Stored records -
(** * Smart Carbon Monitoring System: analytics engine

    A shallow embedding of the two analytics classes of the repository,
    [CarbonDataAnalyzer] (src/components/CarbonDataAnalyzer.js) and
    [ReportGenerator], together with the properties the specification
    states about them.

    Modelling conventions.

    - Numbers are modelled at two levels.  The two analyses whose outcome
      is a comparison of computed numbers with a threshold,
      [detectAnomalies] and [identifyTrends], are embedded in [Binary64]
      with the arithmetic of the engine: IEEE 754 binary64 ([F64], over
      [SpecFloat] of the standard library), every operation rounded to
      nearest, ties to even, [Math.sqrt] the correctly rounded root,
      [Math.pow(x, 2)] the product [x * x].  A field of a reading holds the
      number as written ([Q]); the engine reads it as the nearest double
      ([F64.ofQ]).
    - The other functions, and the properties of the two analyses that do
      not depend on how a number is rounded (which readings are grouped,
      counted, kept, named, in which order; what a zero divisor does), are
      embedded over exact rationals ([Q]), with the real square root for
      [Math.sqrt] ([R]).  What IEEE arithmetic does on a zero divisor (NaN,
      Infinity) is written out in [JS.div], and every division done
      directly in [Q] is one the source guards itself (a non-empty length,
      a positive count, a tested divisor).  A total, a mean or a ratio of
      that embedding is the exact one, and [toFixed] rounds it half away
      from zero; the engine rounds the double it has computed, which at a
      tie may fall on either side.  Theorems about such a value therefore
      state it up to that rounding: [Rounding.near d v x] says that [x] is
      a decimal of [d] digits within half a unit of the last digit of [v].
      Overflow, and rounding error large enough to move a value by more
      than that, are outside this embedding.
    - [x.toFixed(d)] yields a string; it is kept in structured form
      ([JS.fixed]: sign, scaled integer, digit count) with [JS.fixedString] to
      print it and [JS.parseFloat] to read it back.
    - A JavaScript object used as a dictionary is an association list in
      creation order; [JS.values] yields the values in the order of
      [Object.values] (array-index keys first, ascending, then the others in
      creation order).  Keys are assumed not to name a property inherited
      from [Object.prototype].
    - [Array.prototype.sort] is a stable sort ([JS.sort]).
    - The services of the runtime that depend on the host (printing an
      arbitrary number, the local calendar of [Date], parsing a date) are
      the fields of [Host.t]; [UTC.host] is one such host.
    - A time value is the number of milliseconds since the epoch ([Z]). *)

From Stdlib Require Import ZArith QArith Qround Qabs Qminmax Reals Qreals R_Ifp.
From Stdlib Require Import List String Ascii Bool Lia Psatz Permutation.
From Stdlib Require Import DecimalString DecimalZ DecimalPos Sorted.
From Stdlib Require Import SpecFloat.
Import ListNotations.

The problem - Taking the entries above, print exactly the lines starting at the line with "[ReportGenerator], together with" and ending at the line with "- [Array.prototype.sort] is", both included.

Result -
    [ReportGenerator], together with the properties the specification
    states about them.

    Modelling conventions.

    - Numbers are modelled at two levels.  The two analyses whose outcome
      is a comparison of computed numbers with a threshold,
      [detectAnomalies] and [identifyTrends], are embedded in [Binary64]
      with the arithmetic of the engine: IEEE 754 binary64 ([F64], over
      [SpecFloat] of the standard library), every operation rounded to
      nearest, ties to even, [Math.sqrt] the correctly rounded root,
      [Math.pow(x, 2)] the product [x * x].  A field of a reading holds the
      number as written ([Q]); the engine reads it as the nearest double
      ([F64.ofQ]).
    - The other functions, and the properties of the two analyses that do
      not depend on how a number is rounded (which readings are grouped,
      counted, kept, named, in which order; what a zero divisor does), are
      embedded over exact rationals ([Q]), with the real square root for
      [Math.sqrt] ([R]).  What IEEE arithmetic does on a zero divisor (NaN,
      Infinity) is written out in [JS.div], and every division done
      directly in [Q] is one the source guards itself (a non-empty length,
      a positive count, a tested divisor).  A total, a mean or a ratio of
      that embedding is the exact one, and [toFixed] rounds it half away
      from zero; the engine rounds the double it has computed, which at a
      tie may fall on either side.  Theorems about such a value therefore
      state it up to that rounding: [Rounding.near d v x] says that [x] is
      a decimal of [d] digits within half a unit of the last digit of [v].
      Overflow, and rounding error large enough to move a value by more
      than that, are outside this embedding.
    - [x.toFixed(d)] yields a string; it is kept in structured form
      ([JS.fixed]: sign, scaled integer, digit count) with [JS.fixedString] to
      print it and [JS.parseFloat] to read it back.
    - A JavaScript object used as a dictionary is an association list in
      creation order; [JS.values] yields the values in the order of
      [Object.values] (array-index keys first, ascending, then the others in
      creation order).  Keys are assumed not to name a property inherited
      from [Object.prototype].
    - [Array.prototype.sort] is a stable sort ([JS.sort]).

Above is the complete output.